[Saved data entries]
****************
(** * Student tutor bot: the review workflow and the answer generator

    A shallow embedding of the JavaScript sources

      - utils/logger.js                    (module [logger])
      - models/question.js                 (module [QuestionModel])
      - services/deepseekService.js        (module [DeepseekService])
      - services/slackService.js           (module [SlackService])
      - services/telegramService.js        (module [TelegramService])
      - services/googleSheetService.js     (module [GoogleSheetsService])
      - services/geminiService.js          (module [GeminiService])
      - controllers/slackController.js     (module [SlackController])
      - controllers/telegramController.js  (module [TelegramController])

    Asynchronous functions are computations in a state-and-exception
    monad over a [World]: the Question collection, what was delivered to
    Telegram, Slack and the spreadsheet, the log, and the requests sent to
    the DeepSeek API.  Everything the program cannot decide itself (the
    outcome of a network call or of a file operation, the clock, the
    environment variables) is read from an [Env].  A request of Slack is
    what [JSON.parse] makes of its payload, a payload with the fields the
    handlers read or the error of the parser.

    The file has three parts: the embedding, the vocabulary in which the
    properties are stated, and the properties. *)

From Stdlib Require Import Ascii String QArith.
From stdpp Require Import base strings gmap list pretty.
****************
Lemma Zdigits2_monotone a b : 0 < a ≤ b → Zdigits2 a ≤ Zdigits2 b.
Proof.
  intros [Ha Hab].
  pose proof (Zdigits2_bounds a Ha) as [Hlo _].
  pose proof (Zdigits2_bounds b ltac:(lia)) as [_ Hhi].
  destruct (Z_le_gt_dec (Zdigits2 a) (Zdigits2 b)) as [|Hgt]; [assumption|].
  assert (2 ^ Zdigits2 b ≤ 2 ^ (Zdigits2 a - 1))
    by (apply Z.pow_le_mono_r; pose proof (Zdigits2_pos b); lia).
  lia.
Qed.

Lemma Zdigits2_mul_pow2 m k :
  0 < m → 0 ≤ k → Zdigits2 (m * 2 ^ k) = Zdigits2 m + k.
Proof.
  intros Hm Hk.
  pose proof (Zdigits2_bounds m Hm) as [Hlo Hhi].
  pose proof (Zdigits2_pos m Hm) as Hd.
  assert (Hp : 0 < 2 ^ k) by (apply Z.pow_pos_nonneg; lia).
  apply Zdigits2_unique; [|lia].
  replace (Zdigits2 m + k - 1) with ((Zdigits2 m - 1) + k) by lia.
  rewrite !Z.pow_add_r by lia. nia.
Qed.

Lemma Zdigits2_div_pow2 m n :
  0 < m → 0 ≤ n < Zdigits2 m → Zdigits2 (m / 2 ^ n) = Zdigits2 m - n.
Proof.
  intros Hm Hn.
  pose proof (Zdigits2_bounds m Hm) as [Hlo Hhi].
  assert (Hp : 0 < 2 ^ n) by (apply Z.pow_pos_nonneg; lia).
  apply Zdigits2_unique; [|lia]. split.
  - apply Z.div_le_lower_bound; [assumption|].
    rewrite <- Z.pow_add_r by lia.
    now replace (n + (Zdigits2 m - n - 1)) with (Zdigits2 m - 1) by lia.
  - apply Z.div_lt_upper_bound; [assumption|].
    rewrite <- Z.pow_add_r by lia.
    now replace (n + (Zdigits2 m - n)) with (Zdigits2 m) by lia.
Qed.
****************
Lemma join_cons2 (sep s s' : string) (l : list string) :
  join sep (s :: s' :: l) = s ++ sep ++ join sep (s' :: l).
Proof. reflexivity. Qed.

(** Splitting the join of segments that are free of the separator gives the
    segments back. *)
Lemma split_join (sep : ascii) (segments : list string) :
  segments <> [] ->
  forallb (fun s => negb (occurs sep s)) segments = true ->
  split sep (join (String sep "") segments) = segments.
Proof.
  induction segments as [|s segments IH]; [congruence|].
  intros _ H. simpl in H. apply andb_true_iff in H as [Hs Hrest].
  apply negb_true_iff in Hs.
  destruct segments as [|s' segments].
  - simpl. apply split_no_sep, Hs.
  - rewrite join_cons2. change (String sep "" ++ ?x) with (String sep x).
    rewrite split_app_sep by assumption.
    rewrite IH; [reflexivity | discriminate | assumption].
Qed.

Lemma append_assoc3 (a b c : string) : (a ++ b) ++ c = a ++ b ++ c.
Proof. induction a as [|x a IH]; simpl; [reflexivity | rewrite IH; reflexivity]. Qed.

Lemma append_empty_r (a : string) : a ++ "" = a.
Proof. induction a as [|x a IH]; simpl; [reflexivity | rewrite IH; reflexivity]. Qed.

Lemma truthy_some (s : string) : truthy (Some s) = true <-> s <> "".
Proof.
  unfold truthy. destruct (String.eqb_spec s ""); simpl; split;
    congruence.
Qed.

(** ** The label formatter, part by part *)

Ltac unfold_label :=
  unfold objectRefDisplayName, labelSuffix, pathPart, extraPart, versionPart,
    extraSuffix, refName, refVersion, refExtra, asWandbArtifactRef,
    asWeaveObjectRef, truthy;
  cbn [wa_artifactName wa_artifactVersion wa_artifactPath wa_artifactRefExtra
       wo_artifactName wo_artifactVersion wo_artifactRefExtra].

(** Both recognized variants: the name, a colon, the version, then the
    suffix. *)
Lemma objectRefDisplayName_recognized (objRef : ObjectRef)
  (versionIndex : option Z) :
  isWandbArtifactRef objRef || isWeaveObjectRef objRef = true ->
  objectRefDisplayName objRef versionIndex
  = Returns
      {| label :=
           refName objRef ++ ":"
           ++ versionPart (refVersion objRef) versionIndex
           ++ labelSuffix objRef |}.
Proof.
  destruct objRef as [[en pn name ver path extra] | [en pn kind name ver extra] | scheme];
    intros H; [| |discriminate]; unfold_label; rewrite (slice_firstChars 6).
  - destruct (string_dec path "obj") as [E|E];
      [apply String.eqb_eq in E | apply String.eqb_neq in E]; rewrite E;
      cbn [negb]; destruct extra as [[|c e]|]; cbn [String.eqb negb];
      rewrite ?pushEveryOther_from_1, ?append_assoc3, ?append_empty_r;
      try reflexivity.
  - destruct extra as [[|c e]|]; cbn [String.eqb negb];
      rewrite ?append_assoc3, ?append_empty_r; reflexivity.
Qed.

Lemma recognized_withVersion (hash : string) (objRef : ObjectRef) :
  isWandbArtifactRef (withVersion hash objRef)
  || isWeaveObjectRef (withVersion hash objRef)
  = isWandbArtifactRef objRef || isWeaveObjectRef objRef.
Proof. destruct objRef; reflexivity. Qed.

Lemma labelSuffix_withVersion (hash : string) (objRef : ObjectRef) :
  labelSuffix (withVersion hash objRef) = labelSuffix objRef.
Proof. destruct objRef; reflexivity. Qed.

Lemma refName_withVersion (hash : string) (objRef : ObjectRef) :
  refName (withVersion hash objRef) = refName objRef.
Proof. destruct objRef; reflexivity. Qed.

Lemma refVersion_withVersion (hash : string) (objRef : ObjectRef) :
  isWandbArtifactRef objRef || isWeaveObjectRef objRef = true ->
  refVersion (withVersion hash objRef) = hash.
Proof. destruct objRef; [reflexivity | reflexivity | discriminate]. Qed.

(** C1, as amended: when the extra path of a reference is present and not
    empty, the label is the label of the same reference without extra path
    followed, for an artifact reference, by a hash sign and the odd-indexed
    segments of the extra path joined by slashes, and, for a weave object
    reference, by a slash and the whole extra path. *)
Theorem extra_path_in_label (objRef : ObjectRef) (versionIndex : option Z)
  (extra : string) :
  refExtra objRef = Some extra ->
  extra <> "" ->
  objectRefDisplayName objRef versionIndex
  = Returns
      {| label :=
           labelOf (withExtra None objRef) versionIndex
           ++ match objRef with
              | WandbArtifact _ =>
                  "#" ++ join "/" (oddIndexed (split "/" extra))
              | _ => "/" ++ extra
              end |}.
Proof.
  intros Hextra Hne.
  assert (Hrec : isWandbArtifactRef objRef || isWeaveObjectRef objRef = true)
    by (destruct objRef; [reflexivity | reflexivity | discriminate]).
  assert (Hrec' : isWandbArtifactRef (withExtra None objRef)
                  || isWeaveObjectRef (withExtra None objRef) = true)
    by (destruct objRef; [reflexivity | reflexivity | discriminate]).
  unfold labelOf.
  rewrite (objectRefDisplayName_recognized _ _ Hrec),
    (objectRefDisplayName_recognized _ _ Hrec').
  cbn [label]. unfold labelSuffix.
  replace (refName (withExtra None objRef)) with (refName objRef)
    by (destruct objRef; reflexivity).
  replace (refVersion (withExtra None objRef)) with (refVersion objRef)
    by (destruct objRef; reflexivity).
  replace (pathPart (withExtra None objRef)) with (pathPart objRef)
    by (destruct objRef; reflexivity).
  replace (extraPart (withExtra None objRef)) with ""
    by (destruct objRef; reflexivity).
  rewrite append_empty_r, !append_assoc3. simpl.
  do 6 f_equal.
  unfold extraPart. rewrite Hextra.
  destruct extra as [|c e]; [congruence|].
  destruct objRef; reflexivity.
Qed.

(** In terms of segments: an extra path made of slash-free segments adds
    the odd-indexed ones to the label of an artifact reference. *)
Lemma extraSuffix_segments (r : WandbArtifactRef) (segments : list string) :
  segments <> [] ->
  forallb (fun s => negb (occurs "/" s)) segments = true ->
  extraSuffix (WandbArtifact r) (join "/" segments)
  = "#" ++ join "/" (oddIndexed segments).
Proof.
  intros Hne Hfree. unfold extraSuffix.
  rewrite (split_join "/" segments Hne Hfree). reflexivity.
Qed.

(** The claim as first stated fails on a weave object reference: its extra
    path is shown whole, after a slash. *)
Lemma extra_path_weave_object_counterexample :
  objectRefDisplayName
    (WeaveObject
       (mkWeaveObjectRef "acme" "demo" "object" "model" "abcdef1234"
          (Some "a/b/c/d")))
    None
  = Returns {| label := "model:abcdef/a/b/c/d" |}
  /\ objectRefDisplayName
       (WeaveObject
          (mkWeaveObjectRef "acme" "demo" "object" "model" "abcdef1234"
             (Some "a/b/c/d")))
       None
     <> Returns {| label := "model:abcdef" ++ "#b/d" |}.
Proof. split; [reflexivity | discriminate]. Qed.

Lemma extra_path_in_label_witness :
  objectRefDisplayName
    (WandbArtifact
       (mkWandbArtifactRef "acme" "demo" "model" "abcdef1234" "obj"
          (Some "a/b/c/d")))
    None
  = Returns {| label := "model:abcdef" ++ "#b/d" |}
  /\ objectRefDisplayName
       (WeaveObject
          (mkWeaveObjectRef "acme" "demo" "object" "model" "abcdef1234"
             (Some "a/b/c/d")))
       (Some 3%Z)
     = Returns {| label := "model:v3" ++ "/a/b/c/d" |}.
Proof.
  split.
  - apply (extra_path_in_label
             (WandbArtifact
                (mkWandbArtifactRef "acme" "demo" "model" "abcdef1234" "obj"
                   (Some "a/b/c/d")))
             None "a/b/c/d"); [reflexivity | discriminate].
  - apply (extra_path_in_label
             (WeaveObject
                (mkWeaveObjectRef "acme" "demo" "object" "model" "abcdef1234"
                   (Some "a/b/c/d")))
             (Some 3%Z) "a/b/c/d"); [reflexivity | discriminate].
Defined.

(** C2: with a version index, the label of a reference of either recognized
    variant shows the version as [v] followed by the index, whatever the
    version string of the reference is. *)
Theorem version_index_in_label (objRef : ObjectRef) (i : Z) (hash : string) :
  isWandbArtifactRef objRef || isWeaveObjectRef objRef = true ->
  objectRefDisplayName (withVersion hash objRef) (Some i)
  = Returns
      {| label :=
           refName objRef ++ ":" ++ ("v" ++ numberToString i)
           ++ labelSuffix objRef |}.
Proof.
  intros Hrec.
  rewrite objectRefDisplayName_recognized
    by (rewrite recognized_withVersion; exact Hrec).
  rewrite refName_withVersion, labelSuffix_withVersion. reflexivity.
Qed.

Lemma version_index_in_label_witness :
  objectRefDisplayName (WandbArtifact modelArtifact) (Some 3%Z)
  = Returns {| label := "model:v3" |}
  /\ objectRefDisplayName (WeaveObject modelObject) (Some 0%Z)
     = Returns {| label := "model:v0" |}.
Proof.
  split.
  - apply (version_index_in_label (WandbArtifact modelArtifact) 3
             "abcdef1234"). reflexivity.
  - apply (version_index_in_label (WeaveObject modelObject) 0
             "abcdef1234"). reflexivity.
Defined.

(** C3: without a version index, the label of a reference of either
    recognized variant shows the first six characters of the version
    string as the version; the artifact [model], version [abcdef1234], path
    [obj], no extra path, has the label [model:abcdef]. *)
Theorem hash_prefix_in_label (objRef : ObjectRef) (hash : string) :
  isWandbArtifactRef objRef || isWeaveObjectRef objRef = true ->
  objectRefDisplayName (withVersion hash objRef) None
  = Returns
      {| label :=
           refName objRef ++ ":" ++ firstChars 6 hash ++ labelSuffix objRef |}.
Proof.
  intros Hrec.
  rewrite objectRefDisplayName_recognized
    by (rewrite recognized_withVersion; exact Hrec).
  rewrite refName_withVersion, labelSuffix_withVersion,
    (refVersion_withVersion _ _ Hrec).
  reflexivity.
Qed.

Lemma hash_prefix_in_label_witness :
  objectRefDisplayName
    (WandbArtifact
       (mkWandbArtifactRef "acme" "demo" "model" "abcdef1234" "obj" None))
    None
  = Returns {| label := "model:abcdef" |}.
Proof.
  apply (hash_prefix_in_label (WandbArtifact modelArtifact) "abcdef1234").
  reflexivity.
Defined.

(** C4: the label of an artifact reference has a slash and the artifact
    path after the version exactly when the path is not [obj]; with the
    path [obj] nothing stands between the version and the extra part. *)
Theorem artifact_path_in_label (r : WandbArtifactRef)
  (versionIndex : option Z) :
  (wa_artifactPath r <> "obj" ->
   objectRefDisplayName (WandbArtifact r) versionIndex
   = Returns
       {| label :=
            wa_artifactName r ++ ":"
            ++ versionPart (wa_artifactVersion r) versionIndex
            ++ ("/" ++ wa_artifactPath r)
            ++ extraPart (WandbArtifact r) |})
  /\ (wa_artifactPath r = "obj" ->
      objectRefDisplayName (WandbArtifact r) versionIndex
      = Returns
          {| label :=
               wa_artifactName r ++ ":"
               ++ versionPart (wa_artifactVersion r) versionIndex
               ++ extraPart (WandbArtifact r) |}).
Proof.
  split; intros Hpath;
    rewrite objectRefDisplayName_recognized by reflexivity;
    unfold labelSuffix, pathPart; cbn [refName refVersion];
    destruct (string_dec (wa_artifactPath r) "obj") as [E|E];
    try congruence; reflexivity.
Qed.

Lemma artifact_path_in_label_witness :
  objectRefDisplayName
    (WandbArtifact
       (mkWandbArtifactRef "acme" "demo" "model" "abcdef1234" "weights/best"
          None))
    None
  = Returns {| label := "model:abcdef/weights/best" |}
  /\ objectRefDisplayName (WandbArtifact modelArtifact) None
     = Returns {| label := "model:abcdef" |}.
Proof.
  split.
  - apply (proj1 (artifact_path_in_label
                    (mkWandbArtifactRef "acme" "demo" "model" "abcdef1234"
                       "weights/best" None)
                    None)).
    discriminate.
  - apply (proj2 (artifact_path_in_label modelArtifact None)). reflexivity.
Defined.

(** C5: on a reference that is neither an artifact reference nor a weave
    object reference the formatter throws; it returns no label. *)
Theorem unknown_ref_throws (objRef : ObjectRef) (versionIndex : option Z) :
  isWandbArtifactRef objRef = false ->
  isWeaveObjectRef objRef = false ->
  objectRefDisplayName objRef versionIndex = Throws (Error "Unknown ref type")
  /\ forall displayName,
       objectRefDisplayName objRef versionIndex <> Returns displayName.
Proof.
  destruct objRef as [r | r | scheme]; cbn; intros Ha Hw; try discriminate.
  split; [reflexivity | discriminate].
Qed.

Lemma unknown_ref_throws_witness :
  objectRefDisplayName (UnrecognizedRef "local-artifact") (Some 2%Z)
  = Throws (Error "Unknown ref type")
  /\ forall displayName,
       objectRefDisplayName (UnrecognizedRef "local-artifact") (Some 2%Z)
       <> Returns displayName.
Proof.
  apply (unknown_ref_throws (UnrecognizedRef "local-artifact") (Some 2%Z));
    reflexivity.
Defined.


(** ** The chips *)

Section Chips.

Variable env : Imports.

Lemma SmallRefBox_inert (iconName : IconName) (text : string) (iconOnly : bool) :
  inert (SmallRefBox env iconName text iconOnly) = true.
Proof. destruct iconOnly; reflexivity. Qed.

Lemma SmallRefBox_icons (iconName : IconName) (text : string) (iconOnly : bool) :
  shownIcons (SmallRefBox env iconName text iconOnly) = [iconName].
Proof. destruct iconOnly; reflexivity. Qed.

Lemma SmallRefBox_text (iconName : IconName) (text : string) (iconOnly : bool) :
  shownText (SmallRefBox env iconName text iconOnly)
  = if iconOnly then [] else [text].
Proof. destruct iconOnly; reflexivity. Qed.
****************
**YOUR GOAL:** When a line of the records holds the word "option", copy that line.

**WRITTEN RESPONSE:**
  (versionIndex : option Z) :
Theorem extra_path_in_label (objRef : ObjectRef) (versionIndex : option Z)
  (versionIndex : option Z) :
Theorem unknown_ref_throws (objRef : ObjectRef) (versionIndex : option Z) :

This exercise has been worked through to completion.